You have to take a long hard looks and some serious mirror time. But that’s what I love about Tai Chi is that it will always meet you where you are. It’s a discovery process. And when you approach it, I would hope that people would approach it that way that you walk into a class or you start your courses or what not and that you approach it with the eyes of a child in the eyes of a beginner and excitement and discovery. And okay, I want to discover something new today. I want to feel something new today. And it requires you to be in the present moment at every single moment. So, that’s another gift of when you’re dealing with anxiety separate from trauma.

00:28:35

(Sufi Rubia) Sometimes you’re in your head a lot where you’re overthinking and you’re projecting you’re thinking back so you fluctuate between anxiety for the future and depression of the past. And so when you have these places where you can kind of settle into, you don’t want to be anywhere else. Once you discover certain sensations and certain feelings and realizations, small things at a time. It’s not an effort to practice. It’s not an effort to be disciplined. It’s a place where you’ve committed for yourself, allow that to happen.

(Carol Chapman) Yes. And it’s a place where you feel and experience the benefits and because of that, it encourages you to want more of it. Because it fuels and fills the soul and the heart with the mending that it needs.

(Carol Chapman) I would love to know what you’re most grateful for right now.

(Sufi Rubia) The air in my lungs, for whatever reason, I’m always grateful for the air in my lungs.

00:29:41

(Sufi Rubia) The gift of sight, I think seeing color is really is a gift, wonderful, grateful for you in this moment.

(Carol Chapman) Yes, me too. Tell us a little bit about your future endeavors and the online courses that you’re offering.
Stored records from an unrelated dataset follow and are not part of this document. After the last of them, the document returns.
(** * The document extraction-and-chunking pipeline, verified against its code

    A shallow embedding of [src/document_processor.py] and
    [src/utility_bill_processor.py]: the filename classifier, the text
    normalizer, the table-cell cleanup, the character-level line
    reconstruction, the structured field extractors, the token-window
    chunker, the PDF extraction orchestrator and the page loops of the
    extractors; of what [src/vector_store.py] hands to the store, and of
    the ingestion of [src/rag_pipeline.py].

    Conventions.
    - A Python [str] is a list of Unicode code points ([N]).  The character
      classes are written out for ASCII; what CPython reads from its Unicode
      database for code points from 128 upwards is a parameter (class
      [Unicode]).
    - A Python [int] is a [Z].
    - The tokenizer (tiktoken) and the PDF / OCR back ends are external
      libraries: they are parameters ([Tokenizer], [Backends]).
    - A [while] loop that need not terminate is a function with fuel
      returning [option]: [None] means the fuel ran out.
    - The functions of the orchestrator and of the chunker come twice.
      Module [DocumentProcessor] has them without their messages and
      without the refusals of the tokenizer: what they compute when every
      [print] succeeds and every text is tokenized.  Modules [Console],
      [Encoding], [Collection] and [RAGPipeline] have them with each
      [print], each call of the file system, of the tokenizer, of the
      embedding model and of the collection as a step that can raise. *)

From Stdlib Require Import Ascii String.
From Stdlib Require Import QArith Qround.
From Stdlib Require Import List ZArith NArith Bool Lia Sorted Permutation.
From Stdlib Require Import DecimalPos DecimalZ.
Import ListNotations.
Close Scope Q_scope.

(* ================================================================== *)
(** * Part I: definitions                                              *)
(* ================================================================== *)

(** ** Python strings and the built-ins the code uses *)

Module Py.
Local Open Scope N_scope.

Definition char := N.
Definition str := list char.

(** A string literal of the source, as code points. *)
Definition u (s : string) : str := map N_of_ascii (list_ascii_of_string s).

Definition char_eqb (a b : char) : bool := N.eqb a b.

Fixpoint str_eqb (a b : str) : bool :=
  match a, b with
  | [], [] => true
  | x :: a', y :: b' => char_eqb x y && str_eqb a' b'
  | _, _ => false
  end.
(** [ProductService.create_product_item]: [Ok None] is [return None]; only
    a [ValueError] is caught. *)
Definition create_product_item (self : ProductService) (product_name : string)
  (jumlah_ : Z) : result (option ProductItem) :=
  match InMemoryProductRepository.find_by_name (repository self) product_name with
  | None => Ok None
  | Some product =>
      match ProductFactory.create_product_item product jumlah_ with
      | Ok it => Ok (Some it)
      | Raise (ValueError _) => Ok None
      | Raise e => Raise e
      end
  end.

(** [ProductService.get_product_count] *)
Definition get_product_count (self : ProductService) : Z :=
  Z.of_nat (List.length (InMemoryProductRepository.find_all (repository self))).

(** [ProductService.product_exists] *)
Definition product_exists (self : ProductService) (nama_ : string) : bool :=
  match InMemoryProductRepository.find_by_name (repository self) nama_ with
  | Some _ => true
  | None => false
  end.

End product_service.

(* ================================================================== *)
(** ** Notions used to state the properties *)

Module props.
Import product.

(** A line item as its constructor and setter leave it. *)
Definition item_wf (it : ProductItem) : Prop := 0 < harga it /\ 0 < jumlah it.

(** A cart whose line items all went through [ProductItem]. *)
Definition cart_wf (c : cart.ShoppingCart) : Prop :=
  Forall item_wf (cart.get_all_items c).

Definition all_categories : list KategoriBarang := [MAKANAN; MINUMAN; KEBUTUHAN].

(** Whether a line item is of a category. *)
Definition of_category (k : KategoriBarang) (it : ProductItem) : bool :=
  KategoriBarang_eqb (kategori it) k.
(** * The extractor on an object wrapped in prose *)

Lemma index_app_first c p r :
  index c p = None -> index c (p ++ c :: r) = Some (List.length p).
Proof.
  induction p as [|x p IH]; simpl; intro H.
  - now rewrite N.eqb_refl.
  - destruct (x =? c)%N; [discriminate|].
    destruct (index c p); [discriminate|]. now rewrite IH.
Qed.

Lemma rindex_app_last c a s :
  rindex c s = None -> rindex c (a ++ c :: s) = Some (List.length a).
Proof.
  intro H. induction a as [|x a IH]; simpl.
  - now rewrite H, N.eqb_refl.
  - now rewrite IH.
Qed.

Lemma slice_middle (p m s : str) :
  slice (p ++ m ++ s) (List.length p) (List.length p + List.length m) = m.
Proof.
  unfold slice. rewrite skipn_app, skipn_all, Nat.sub_diag. simpl.
  replace (List.length p + List.length m - List.length p)%nat
    with (List.length m + 0)%nat by lia.
  rewrite firstn_app_2. simpl. apply List.app_nil_r.
Qed.

(** A text without an opening brace that is not JSON has no extraction;
    neither has one without a closing brace. *)
Lemma safe_parse_json_no_brace text e :
  Json.json_loads text = Raise e ->
  index Json.LBRACE text = None \/ rindex Json.RBRACE text = None ->
  safe_parse_json text = Return PyNone.
Proof.
  intros He Hb. rewrite safe_parse_json_unfold, He.
  destruct Hb as [-> | ->]; [reflexivity|].
  destruct (index _ _); reflexivity.
Qed.
(** * AR Studios API: submission intake and admin authorisation

    A shallow embedding of [src/main.py] and [src/schemas.py].

    - Python [str] is [string] (a list of 8-bit characters); [str.lower] is
      therefore the ASCII case mapping.
    - Python [bytes] is [list byte].
    - [datetime] values are microseconds since the epoch, in [Z].
    - The document store is a record of finite maps keyed by ObjectId, and
      the handlers run in a state-and-exception monad over it that also
      records every call issued to the store.
    - Library calls whose result the program only passes on (HMAC-SHA256,
      the password hash, the e-mail validator, the ISO-8601 parser), what
      the store alone decides (its regular expressions beyond a small
      fragment, its order among documents with equal sort keys) and the
      process configuration are fields of the class [Env]. *)

From Stdlib Require Import ZArith NArith List String Ascii Bool Lia Sorted.
From Stdlib.Strings Require Import Byte.
From stdpp Require Import base option list gmap strings.
Import ListNotations.
Local Open Scope Z_scope.

(** ** Python string operations used by the program *)

Module Str.

(** [c.lower()] on one 8-bit character. *)
Definition lower_ascii (c : ascii) : ascii :=
  let n := N_of_ascii c in
  if ((65 <=? n) && (n <=? 90))%N then ascii_of_N (n + 32) else c.
(** What holds throughout a run: either nothing is in flight, [loading]
    is false, the error is one of the fixed texts and no error stands
    beside a result; or exactly one submission is in flight, [loading]
    is true, the result is null and the error is empty. *)
Definition liveSettled (l : Live) : Prop :=
  (inFlight l = [] /\ settled (ui l))
  \/ (exists s, inFlight l = [s]
                /\ loading (ui l) = true
                /\ result (ui l) = None
                /\ error (ui l) = str "").

(** A backend that answers 200 with the flood sample, the handlers
    being resumed late. *)
Definition lateRun : list LiveEvent :=
  [User Mount; User (Change (str "I smell gas")); User Submit;
   User (Change (str "I smell gas in my kitchen")); User DonateClick;
   User Submit; User Reset; Resume 0; User (Toggle true); Resume 0].

(* ================================================================== *)
(** * Properties of ga4.js and App.js *)
(* ================================================================== *)

Ltac unfold_handler :=
  cbv [submit1 submit2 Rev1.handleSubmit Rev2.handleSubmit
       Rev1.handleReset Rev2.handleReset Rev2.handleDonateClick
       Rev1.onMount Rev2.onMount
       bind ret emit throw call tryCatchFinally
       setError setResult setLoading setMode setSituationText
       trackEvent trackPageView awaitFetch awaitJson readHazard
       ga4.trackEvent ga4.trackPageView
       trace final completion fst snd].

(** Case analysis on everything a submission depends on: the global
    object, and how the request and the decoding of its answer end. *)
Ltac submit_cases env :=
  destruct (host env) as [|[|]];
  destruct (fetch env _ _) as [?e|[[|] ?s [?e|[|?r]]]];
  cbn [app ok status json negb dataResult].

(** Concrete runs. *)
Example trim_sample :
  trim (str "  My basement is flooding ") = str "My basement is flooding".
Proof. reflexivity. Qed.

Example submit2_sample_trace :
  trace (submit2 deployedEnv typedState) =
    [PreventDefault;
     ConsoleLog [CStr (str "Calling API:");
                 CStr (str "https://emergency-ai-backend.onrender.com/api/help/deep");
                 CMode deep];
     CallTrackEvent (ArgObject (VStr (str "submit_help_request")) (VStr (str "help"))
                               (VStr (str "deep")) VUndefined);
     Gtag (str "event") (VStr (str "submit_help_request"))
          [(str "event_category", VStr (str "help"));
           (str "event_label", VStr (str "deep"));
           (str "value", VUndefined)];
     Fetch (str "https://emergency-ai-backend.onrender.com/api/help/deep")
           (postJson (str "My basement is flooding"));
     CallTrackEvent (ArgObject (VStr (str "help_request_success")) (VStr (str "help"))
                               (VStr (str "flood")) VUndefined);
     Gtag (str "event") (VStr (str "help_request_success"))
          [(str "event_category", VStr (str "help"));
           (str "event_label", VStr (str "flood"));
           (str "value", VUndefined)]]
  /\ final (submit2 deployedEnv typedState) =
       mkState (str "  My basement is flooding ") deep false (Some floodResult) (str "").
Proof. split; reflexivity. Qed.

Example submit1_null_answer :
  submit1 (mkEnv NoWindow sampleEngine nullBackend None) typedState =
    mkOut
      [PreventDefault;
       CallTrackEvent (ArgObject (VStr (str "submit_help_request")) (VStr (str "help"))
                                 (VStr (str "deep")) VUndefined);
       Fetch (str "http://127.0.0.1:5000/api/help/deep")
             (postJson (str "My basement is flooding"));
       ConsoleError [CErr (ThrownTypeError ReadPropertyOfNull)];
       CallTrackEvent
         (ArgObject (VStr (str "help_request_error")) (VStr (str "help"))
                    (VStr (str "Cannot read properties of null (reading 'hazard')"))
                    VUndefined)]
      (mkState (str "  My basement is flooding ") deep false None
               (str "Something went wrong. Please try again."))
      (Normal tt).
Proof. reflexivity. Qed.

Example submit1_503_label :
  filter isAnalytics
    (trace (submit1 (mkEnv NoWindow sampleEngine failingBackend None) typedState)) =
    [CallTrackEvent (ArgObject (VStr (str "submit_help_request")) (VStr (str "help"))
                               (VStr (str "deep")) VUndefined);
     CallTrackEvent (ArgObject (VStr (str "help_request_error")) (VStr (str "help"))
                               (VStr (str "API error: 503")) VUndefined)].
Proof. reflexivity. Qed.

Lemma replaceTrailingSlash_snoc (base : jsstring) (c : N) :
  Rev2.replaceTrailingSlash (base ++ [c]) =
    if (c =? 47)%N then base else base ++ [c].
Proof.
  induction base as [|b base IH].
  - reflexivity.
  - change ((b :: base) ++ [c]) with (b :: (base ++ [c])).
    cbn [Rev2.replaceTrailingSlash].
    destruct (base ++ [c]) as [|x rest] eqn:E.
    + destruct base; discriminate.
    + rewrite IH. destruct (c =? 47)%N; reflexivity.
Qed.

Lemma join_cons (sep k : jsstring) (rest : list jsstring) :
  join sep (k :: rest) = k ++ flat_map (fun x => sep ++ x) rest.
Proof.
  revert k. induction rest as [|a rest IH]; intros k.
  - cbn. now rewrite app_nil_r.
  - change (join sep (k :: a :: rest)) with (k ++ sep ++ join sep (a :: rest)).
    rewrite IH. cbn [flat_map]. now rewrite <- !app_assoc.
Qed.

(** Every key sits in the joined text at its own place: after the keys
    before it and before the keys after it. *)
Lemma join_position (sep : jsstring) (before : list jsstring) (k : jsstring)
    (after : list jsstring) :
  join sep (before ++ k :: after) =
    flat_map (fun x => x ++ sep) before ++ k ++ flat_map (fun x => sep ++ x) after.
Proof.
  induction before as [|b before IH].
  - apply join_cons.
  - cbn [app flat_map].
    destruct (before ++ k :: after) as [|x rest] eqn:E.
    + destruct before; discriminate.
    + change (join sep (b :: x :: rest)) with (b ++ sep ++ join sep (x :: rest)).
      rewrite IH. now rewrite <- !app_assoc.
Qed.

Lemma submit1_empty (env : Env) (st : AppState) :
  trim (situationText st) = [] ->
  submit1 env st =
    mkOut [PreventDefault]
          (mkState (situationText st) (mode st) (loading st) None
                   (str "Please describe your situation."))
          (Normal tt).
Proof. intros E. unfold_handler. rewrite E. reflexivity. Qed.

Lemma submit2_empty (env : Env) (st : AppState) :
  trim (situationText st) = [] ->
  submit2 env st =
    mkOut [PreventDefault]
          (mkState (situationText st) (mode st) (loading st) None
                   (str "Please describe your situation."))
          (Normal tt).
Proof. intros E. unfold_handler. rewrite E. reflexivity. Qed.

Lemma submit1_outbound (env : Env) (st : AppState) :
  trim (situationText st) <> [] ->
  filter isOutbound (trace (submit1 env st)) =
    [Fetch (Rev1.API_BASE ++ endpointOf (mode st)) (postJson (trim (situationText st)))].
Proof.
  intros Hne. unfold_handler.
  destruct (trim (situationText st)) as [|c t]; [congruence|].
  cbn [isEmpty]. submit_cases env; reflexivity.
Qed.

Lemma submit2_outbound (env : Env) (st : AppState) :
  trim (situationText st) <> [] ->
  filter isOutbound (trace (submit2 env st)) =
    [Fetch (Rev2.API_BASE env ++ endpointOf (mode st)) (postJson (trim (situationText st)))].
Proof.
  intros Hne. unfold_handler.
  destruct (trim (situationText st)) as [|c t]; [congruence|].
  cbn [isEmpty]. submit_cases env; reflexivity.
Qed.

Lemma fetches_outbound (tr : list Effect) :
  fetches tr = fetches (filter isOutbound tr).
Proof.
  induction tr as [|e tr IH]; [reflexivity|].
  unfold fetches in *.
  destruct e; cbn [filter isOutbound flat_map app]; rewrite IH; reflexivity.
Qed.

(** A submission always ends with [loading] false: the [finally] block
    runs however the request ends. *)
Lemma submit1_not_loading (env : Env) (st : AppState) :
  loading st = false -> loading (final (submit1 env st)) = false.
Proof.
  intros L. unfold_handler.
  destruct (trim (situationText st)) as [|c t]; cbn [isEmpty]; [exact L|].
  submit_cases env; reflexivity.
Qed.

Lemma submit2_not_loading (env : Env) (st : AppState) :
  loading st = false -> loading (final (submit2 env st)) = false.
Proof.
  intros L. unfold_handler.
  destruct (trim (situationText st)) as [|c t]; cbn [isEmpty]; [exact L|].
  submit_cases env; reflexivity.
Qed.

Lemma dispatch1_not_loading (env : Env) (ev : UiEvent) (st : AppState) :
  loading st = false -> loading (final (Rev1.dispatch env ev st)) = false.
Proof.
  intros L. destruct ev; cbn [Rev1.dispatch]; unfold Rev1.submitDisabled, Rev1.resetDisabled;
    rewrite ?L; cbn [andb].
  - unfold_handler. destruct (host env) as [|[|]]; exact L.
  - exact L.
  - exact L.
  - now apply submit1_not_loading.
  - unfold_handler. destruct (host env) as [|[|]]; exact L.
  - exact L.
Qed.

Lemma dispatch2_not_loading (env : Env) (ev : UiEvent) (st : AppState) :
  loading st = false -> loading (final (Rev2.dispatch env ev st)) = false.
Proof.
  intros L. destruct ev; cbn [Rev2.dispatch]; unfold Rev2.submitDisabled, Rev2.resetDisabled;
    rewrite ?L; cbn [andb].
  - unfold_handler. destruct (host env) as [|[|]]; exact L.
  - exact L.
  - exact L.
  - now apply submit2_not_loading.
  - unfold_handler. destruct (host env) as [|[|]]; exact L.
  - unfold_handler. destruct (host env) as [|[|]]; exact L.
Qed.

(** Between two events of a session no request is in flight: the submit
    button is enabled whenever the user can act. *)
Lemma session1_not_loading (env : Env) (evs : list UiEvent) (st : AppState) :
  loading st = false -> loading (snd (Rev1.session env st evs)) = false.
Proof.
  revert st. induction evs as [|ev evs IH]; intros st L; cbn [Rev1.session snd].
  - exact L.
  - apply IH. now apply dispatch1_not_loading.
Qed.

Lemma session2_not_loading (env : Env) (evs : list UiEvent) (st : AppState) :
  loading st = false -> loading (snd (Rev2.session env st evs)) = false.
Proof.
  revert st. induction evs as [|ev evs IH]; intros st L; cbn [Rev2.session snd].
  - exact L.
  - apply IH. now apply dispatch2_not_loading.
Qed.

(** C4. A submission whose trimmed text is not empty makes exactly one
    call that leaves the page, in both revisions: a [fetch] with method
    POST and the JSON body [{situationText: trimmed}], to [/api/help]
    under the API base when the mode is normal and to [/api/help/deep]
    when it is deep. *)
Theorem submit_posts_once (env : Env) (st : AppState) :
  trim (situationText st) <> [] ->
  let init :=
    mkInit (str "POST") [(str "Content-Type", str "application/json")]
           [(str "situationText", VStr (trim (situationText st)))] in
  let path :=
    match mode st with
    | normal => str "/api/help"
    | deep => str "/api/help/deep"
    end in
  filter isOutbound (trace (submit1 env st)) = [Fetch (Rev1.API_BASE ++ path) init]
  /\ filter isOutbound (trace (submit2 env st)) = [Fetch (Rev2.API_BASE env ++ path) init].
Proof.
  intros Hne init path. split.
  - rewrite (submit1_outbound env st Hne). destruct (mode st); reflexivity.
  - rewrite (submit2_outbound env st Hne). destruct (mode st); reflexivity.
Qed.

Lemma submit_posts_once_witness :
  filter isOutbound (trace (submit1 localEnv typedState)) =
    [Fetch (str "http://127.0.0.1:5000/api/help/deep")
           (postJson (str "My basement is flooding"))]
  /\ filter isOutbound (trace (submit2 deployedEnv typedState)) =
    [Fetch (str "https://emergency-ai-backend.onrender.com/api/help/deep")
           (postJson (str "My basement is flooding"))].
Proof.
  split.
  - refine (proj1 (submit_posts_once localEnv typedState _)). vm_compute. discriminate.
  - refine (proj2 (submit_posts_once deployedEnv typedState _)). vm_compute. discriminate.
Defined.
(** * obsidian-note-structure: notes to JSON records, vault flattening

    A shallow embedding of [src/main.py] and [src/lambda.py].

    - [Py], [Num]  the Python built-ins the two files call (str methods,
                   [os.path], [int], [str]), on byte strings;
    - [Datetime], [Strptime]
                   the part of [datetime] the code uses: [fromtimestamp],
                   [min], [strftime] with the two formats of the source, and
                   [strptime] with the one format of the weekly rule;
    - [Fs]         the working directory as a tree of named entries, the
                   files carrying their [os.stat] times and what [f.read()]
                   returns;
    - [Flatten]    the prune, convert and collapse loops;
    - [Lambda], [Main], [LambdaS3]
                   the functions of the two source files, kept apart as the
                   source keeps them;
    - the properties: date inference tier by tier, the [path] and [folder]
      keys, the three passes, the two entry points, the archive chosen and
      the keys uploaded. *)

From Stdlib Require Import String Ascii List ZArith Lia Bool Arith.
Import ListNotations.
Set Warnings "-register-all".
Local Open Scope string_scope.
Local Open Scope list_scope.

(** ** Exceptions and results *)

(** The exceptions the modelled calls can raise. *)
Inductive exn : Type :=
| IndexError            (* list index out of range *)
| ValueError            (* unpacking, int(), strptime, min() of nothing *)
| AttributeError        (* missing st_birthtime, .year of a tuple *)
| FileNotFoundError
| IsADirectoryError
| NotADirectoryError
| UnicodeDecodeError
| OSError               (* a refused open or a failed write *)
| ShutilError.          (* shutil.Error: destination path already exists *)

Inductive result (A : Type) : Type :=
| Ok (a : A)
| Raise (e : exn).
Arguments Ok {A} a.
Arguments Raise {A} e.

Definition bind {A B} (r : result A) (k : A -> result B) : result B :=
  match r with
  | Ok a => k a
  | Raise e => Raise e
  end.

Notation "x <- c ;; k" := (bind c (fun x => k))
  (at level 61, c at next level, right associativity).

Definition is_ok {A} (r : result A) : bool :=
  match r with Ok _ => true | Raise _ => false end.

(** ** Python built-ins on strings *)

Module Py.

(** [s.startswith(p)] *)
Definition startswith (s p : string) : bool := String.prefix p s.

(** [p in s] for strings: [p] occurs in [s] as a substring. *)
Fixpoint contains (p s : string) : bool :=
  String.prefix p s ||
  match s with
  | EmptyString => false
  | String _ s' => contains p s'
  end.

(** [s.endswith(p)] *)
Definition endswith (s p : string) : bool :=
  let n := String.length s in
  let m := String.length p in
  Nat.leb m n && String.eqb (String.substring (n - m) m s) p.

(** [s.removesuffix(p)] *)
Definition removesuffix (s p : string) : string :=
  if endswith s p && negb (String.eqb p "")
  then String.substring 0 (String.length s - String.length p) s
  else s.

(** [s.split(sep)] for a non-empty [sep]: cut at each occurrence of [sep],
    leftmost first, occurrences not overlapping.  [skip] counts the
    characters of a separator still to be dropped, [cur] is the piece being
    read. *)
Fixpoint split_go (sep : string) (skip : nat) (cur s : string) : list string :=
  match s with
  | EmptyString => [cur]
  | String c s' =>
      match skip with
      | S k => split_go sep k cur s'
      | O =>
          if String.prefix sep s
          then cur :: split_go sep (String.length sep - 1) "" s'
          else split_go sep 0 (cur ++ String c "") s'
      end
  end.

Definition split (s sep : string) : list string := split_go sep 0 "" s.

(** [sep.join(l)] *)
Definition join (sep : string) (l : list string) : string := String.concat sep l.

(** [l[1]] *)
Definition index1 (l : list string) : result string :=
  match l with
  | _ :: x :: _ => Ok x
  | _ => Raise IndexError
  end.

(** [l[0]] and [l[-1]]; the lists they are applied to come from [split] and
    are never empty, so the default is not reached. *)
Definition index0 (l : list string) : string := hd "" l.
Definition index_last (l : list string) : string := last l "".

(** [l[1:-1]] *)
Definition slice_1_m1 (l : list string) : list string := removelast (tl l).

(** [l[1:]] *)
Definition slice_1 (l : list string) : list string := tl l.

(** [s[s.rfind("/") + 1:]]: what follows the last slash of [s], all of [s]
    when it has none. *)
Fixpoint after_last_slash (s : string) : string :=
  match s with
  | EmptyString => EmptyString
  | String c s' =>
      if contains "/" s' then after_last_slash s'
      else if Ascii.eqb c "/" then s' else s
  end.

(** [os.path.basename(p)] (posixpath): what follows the last slash. *)
Definition basename (p : string) : string := after_last_slash p.

(** [s.rstrip("/")] *)
Fixpoint rstrip_slash (s : string) : string :=
  match s with
  | EmptyString => EmptyString
  | String c s' =>
      match rstrip_slash s' with
      | EmptyString => if Ascii.eqb c "/" then EmptyString else String c EmptyString
      | r => String c r
      end
  end.

(** [os.path.dirname(p)] (posixpath): the part up to and including the last
    slash, its trailing slashes removed unless it consists of slashes
    only. *)
Definition dirname (p : string) : string :=
  let head := String.substring 0 (String.length p - String.length (basename p)) p in
  match rstrip_slash head with
  | EmptyString => head
  | r => r
  end.

(** [os.path.join(a, b)] (posixpath) for two components. *)
Definition path_join (a b : string) : string :=
  if startswith b "/" then b
  else if String.eqb a "" || endswith a "/" then a ++ b
  else a ++ "/" ++ b.

End Py.

(** ** Decimal numerals *)

Module Num.
Local Open Scope Z_scope.

Definition is_digit (c : ascii) : bool :=
  let n := nat_of_ascii c in Nat.leb 48 n && Nat.leb n 57.

Definition digit_val (c : ascii) : Z := Z.of_nat (nat_of_ascii c - 48)%nat.

Definition digit_char (d : Z) : ascii := ascii_of_nat (48 + Z.to_nat (d mod 10))%nat.

(** The characters [int()] strips from both ends. *)
Definition is_space (c : ascii) : bool :=
  let n := nat_of_ascii c in
  Nat.eqb n 32 || (Nat.leb 9 n && Nat.leb n 13) || (Nat.leb 28 n && Nat.leb n 31).

Fixpoint lstrip (s : string) : string :=
  match s with
  | String c s' => if is_space c then lstrip s' else s
  | EmptyString => EmptyString
  end.

Fixpoint rstrip (s : string) : string :=
  match s with
  | EmptyString => EmptyString
  | String c s' =>
      match rstrip s' with
      | EmptyString => if is_space c then EmptyString else String c EmptyString
      | r => String c r
      end
  end.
(Sufi Rubia) Sure, thank you for the opportunity for me to share that. But right now I’ve produced a Qi Gong course, a full Qi Gong course, a short Qi Gong set that I’m offering for free and I’ll speak to that more in a second and a Tai Chi fundamentals course. So all of those are live online. I’m currently working on producing an intermediate Tai Chi course to the one that’s already up there, Tai Chi fundamentals, which is the one you experienced and working on bridging Qi Gong with the yamas and the yamas. So bringing my Yogi and my Tai Chi practice together, which is really beautiful.

 

00:30:45

(Sufi Rubia) So we’re working on that and I spoke of astrology earlier. So, I’m trying to speak to astrology, transits, planets and archetypes and, you know, helping people navigate through their birth charts, we go through different things at different phases in our lives and you can always link them back to planetary alignments. So, movement for those things and the house systems and stuff like that. So, working on that, circling back to the courses that are available and I’d like to offer this to your listeners today. There’s a short Qi Gong for grounding course that I’m making available for free. The website is Tai Chi wellness dot online. So T A I C H I I W E L L N E S S dot online. And you can find the short Qi Gong series for grounding and use V. I. P code: HRUQI

00:31:48

(Sufi Rubia) Okay, so for your audience and HRUQI. That course and they’ll get 100% off,

(Carol Chapman) Wow, that is so generous of you.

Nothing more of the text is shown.